The Houston Police Department is asking ministers to go into apartment complexes and help curb crime. As Houston Public Radio’s Laurie Johnson reports, the HPD officers believe faith-based programs attack the root problems in high-crime areas.
“When you change the way people think, you’re going to change the way they act.”
Houston Police Officer Barry Curtis works in the Fondren division, one of the highest crime areas of Houston. Curtis is implementing a program to help local ministers and church congregations move into apartment complexes where crime is a problem. He says local statistical evidence shows faith-based programs help reduce crime.
“Working with the kids, setting them up with youth programs, taking away that idle time that they the kids have had which then they start looking for things like the gangs and drugs and such to get in to.”
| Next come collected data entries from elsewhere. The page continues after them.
(** * Schema matching and validation engine (core/validator.py)

    A shallow embedding of the matching and validation functions of
    [core/validator.py], with the properties of the engine stated and
    proved (or refuted) over it.

    Conventions of the embedding:
    - Python [str] is [string] (8-bit characters; the case mapping and the
      character classes are those of the ASCII range);
    - Python [dict] is an insertion-ordered association list ([Py.dict]);
    - Python [float] results of the score arithmetic are exact rationals
      ([Q]): the counts involved are small integers and every comparison
      made on them below is far from a rounding boundary;
    - [float(str)] gives the binary64 number nearest to the numeral, held
      as the rational it is ([PyFloat]);
    - a raised exception is the [Raise] outcome of the [Exc] monad. *)

From Stdlib Require Import String Ascii List Bool Arith ZArith QArith Lia Lqa.
Import ListNotations.

Local Open Scope string_scope.
Local Open Scope list_scope.

(* ================================================================= *)
(** ** The fragment of the Python runtime the validator relies on *)

Module Py.

(** Exceptions that can escape the functions modelled here. *)
Inductive exn : Type :=
| re_error (msg : string)        (* re.error: malformed pattern *)
| ValueError (msg : string)
| NotModelled (what : string).   (* pattern syntax outside the fragment *)

Inductive Exc (A : Type) : Type :=
| Ok (a : A)
| Raise (e : exn).
Arguments Ok {A} a.
Arguments Raise {A} e.

Definition bind {A B} (m : Exc A) (k : A -> Exc B) : Exc B :=
  match m with
  | Ok a => k a
  | Raise e => Raise e
  end.

(** [str.lower()] on the ASCII range. *)
Definition lower_ascii (c : ascii) : ascii :=
  let n := nat_of_ascii c in
  if andb (65 <=? n)%nat (n <=? 90)%nat then ascii_of_nat (n + 32) else c.

Fixpoint lower (s : string) : string :=
  match s with
  | EmptyString => EmptyString
  | String c s' => String (lower_ascii c) (lower s')
  end.

(** [s.replace(c, by)] for a one-character [c]. *)
Fixpoint replace (c : ascii) (by_ : string) (s : string) : string :=
  match s with
  | EmptyString => EmptyString
  | String a s' =>
      if Ascii.eqb a c then by_ ++ replace c by_ s'
      else String a (replace c by_ s')
  end.

(** Truthiness of a [str]: [not value] holds exactly for the empty
    string. *)
Definition truthy (s : string) : bool :=
  match s with EmptyString => false | _ => true end.

(** [s.startswith(p)]. *)
Definition startswith (s p : string) : bool := String.prefix p s.

(** Membership [x in xs] for a list of strings (and a set of strings). *)
Definition mem (x : string) (xs : list string) : bool :=
  existsb (String.eqb x) xs.

(** Insertion-ordered dictionaries with string keys. *)
Definition dict (V : Type) : Type := list (string * V).

Fixpoint get {V} (d : dict V) (k : string) : option V :=
  match d with
  | [] => None
  | (k', v) :: d' => if String.eqb k k' then Some v else get d' k
  end.

Definition get_default {V} (d : dict V) (k : string) (dflt : V) : V :=
  match get d k with Some v => v | None => dflt end.

Definition contains {V} (d : dict V) (k : string) : bool :=
  match get d k with Some _ => true | None => false end.

(** [d[k] = v]: an existing key keeps its position, a new key goes
    last. *)
Fixpoint set {V} (d : dict V) (k : string) (v : V) : dict V :=
  match d with
  | [] => [(k, v)]
  | (k', v') :: d' =>
      if String.eqb k k' then (k', v) :: d' else (k', v') :: set d' k v
  end.

Definition keys {V} (d : dict V) : list string := map fst d.

(** Whitespace as [\s] sees it on the ASCII range. *)
Definition is_space (c : ascii) : bool :=
  let n := nat_of_ascii c in
  orb (andb (9 <=? n)%nat (n <=? 13)%nat)
      (orb (andb (28 <=? n)%nat (n <=? 32)%nat) false).

Definition is_digit (c : ascii) : bool :=
  let n := nat_of_ascii c in andb (48 <=? n)%nat (n <=? 57)%nat.

Definition is_alpha (c : ascii) : bool :=
  let n := nat_of_ascii c in
  orb (andb (65 <=? n)%nat (n <=? 90)%nat)
      (andb (97 <=? n)%nat (n <=? 122)%nat).

Definition digit_val (c : ascii) : Z := Z.of_nat (nat_of_ascii c - 48).

Definition chars (s : string) : list ascii := list_ascii_of_string s.

(** Decimal rendering of a natural number, for [f"{field}_{k}"]. *)
Fixpoint digits_fuel (fuel n : nat) (acc : string) : string :=
  match fuel with
  | O => acc
  | S fuel' =>
      let d := String (ascii_of_nat (48 + n mod 10)) acc in
      if (n / 10 =? 0)%nat then d else digits_fuel fuel' (n / 10) d
  end.

Definition str_of_nat (n : nat) : string := digits_fuel (S n) n "".

End Py.

Import Py.

Notation "x <- m ;; k" := (Py.bind m (fun x => k))
  (at level 61, m at next level, right associativity).
Notation "' pat <- m ;; k" := (Py.bind m (fun x => match x with pat => k end))
  (at level 61, pat pattern, m at next level, right associativity).

(* ================================================================= *)
(** ** [Levenshtein.ratio] *)

(** The normalised similarity of the Levenshtein package:
    [(len1 + len2 - d) / (len1 + len2)], where [d] is the edit distance in
    which a substitution costs two, i.e. [2 * lcs / (len1 + len2)]; two
    empty strings have ratio 1. *)
Module Lev.

Fixpoint lcs_row (a : ascii) (ys : list ascii) (prev : list nat)
         (diag left : nat) : list nat :=
  match ys, prev with
  | y :: ys', up :: prev' =>
      let cur := if Ascii.eqb a y then S diag else Nat.max up left in
      cur :: lcs_row a ys' prev' up cur
  | _, _ => []
  end.

Fixpoint lcs_rows (xs ys : list ascii) (prev : list nat) : list nat :=
  match xs with
  | [] => prev
  | a :: xs' => lcs_rows xs' ys (lcs_row a ys prev 0 0)%nat
  end.

Definition lcs (s t : string) : nat :=
  let ys := Py.chars t in
  last (lcs_rows (Py.chars s) ys (repeat 0%nat (List.length ys))) 0%nat.

Definition ratio (s t : string) : Q :=
  let lensum := (String.length s + String.length t)%nat in
  match lensum with
  | O => 1
  | S _ => Z.of_nat (2 * lcs s t) # Pos.of_nat lensum
  end.

End Lev.

(* ================================================================= *)
(** ** [re.match] *)

(** A fragment of Python's [re]: literals, [.], [^], [$], the quantifiers
    [*], [+], [?] (and their lazy forms, which accept the same strings),
    alternation, groups, the escapes [\d \D \w \W \s \S \n \t \r \f \v]
    and escaped punctuation, and bracketed character sets with ranges and
    negation.  A pattern that Python rejects inside this fragment yields
    [re_error]; counted repetition, [(?...)] extensions, back-references
    and the escapes [\A \b \B \Z] are outside the fragment and reported as
    [NotModelled].  [re_match p s] is [bool(re.match(p, s))] without
    flags: the match starts at position 0, [.] excludes the newline and
    [$] holds at the end of the string or just before a final newline. *)
Module Re.

Inductive regex : Type :=
| Eps
| CharSet (p : ascii -> bool)
| Bol
| Eol
| Seq (r1 r2 : regex)
| Alt (r1 r2 : regex)
| Star (r : regex).

Definition newline : ascii := ascii_of_nat 10.

Definition not_newline (c : ascii) : bool := negb (Ascii.eqb c newline).

Definition any_char : regex := CharSet not_newline.

Definition at_end (s : list ascii) : bool :=
  match s with
  | [] => true
  | [c] => Ascii.eqb c newline
  | _ => false
  end.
There are 168 apartment complexes in this part of town, which encompasses Fondren and Gulfton. The department is asking local ministers to commit time, resources and most importantly, manpower. Churches will send people to actually live in the complexes, an idea generated by a ministry called Apartment Life. The volunteers will meet with families, identify social needs and help start localized YMCA programs. Hispanic Ministers Against Crime President Adalid Verastagui says they’ll be working as liasions between the police and community.
“Sometimes the community, or especially the Spanish community, are scared of the police department. And this is where the ministers come and build a bridge, I would say, to communicate with the police department. And we have a tremendous success in there because we give them some information and resources to the community.”
One of the challenges has been getting access to the complexes. But that’s where the police department will come in by working with apartment managers to make sure church groups are welcomed in. And Houston Mayor Bill White told members of the clergy they would have the full support of the city of Houston.
“Tell us what we need to do to nurture and grow this. Please, for those in the faith community here either clergy or lay leaders, don’t wait for me or anybody else to tell you what to do. You know in your heart and you know in your common sense some of the things that we need to do within some of these complexes.”
HPD is modeling the Police, Apartments, Clergy Team on a similar program in Dallas. So far, six ministers are signed up to help and the city is recruiting more. Laurie Johnson, Houston Public Radio News.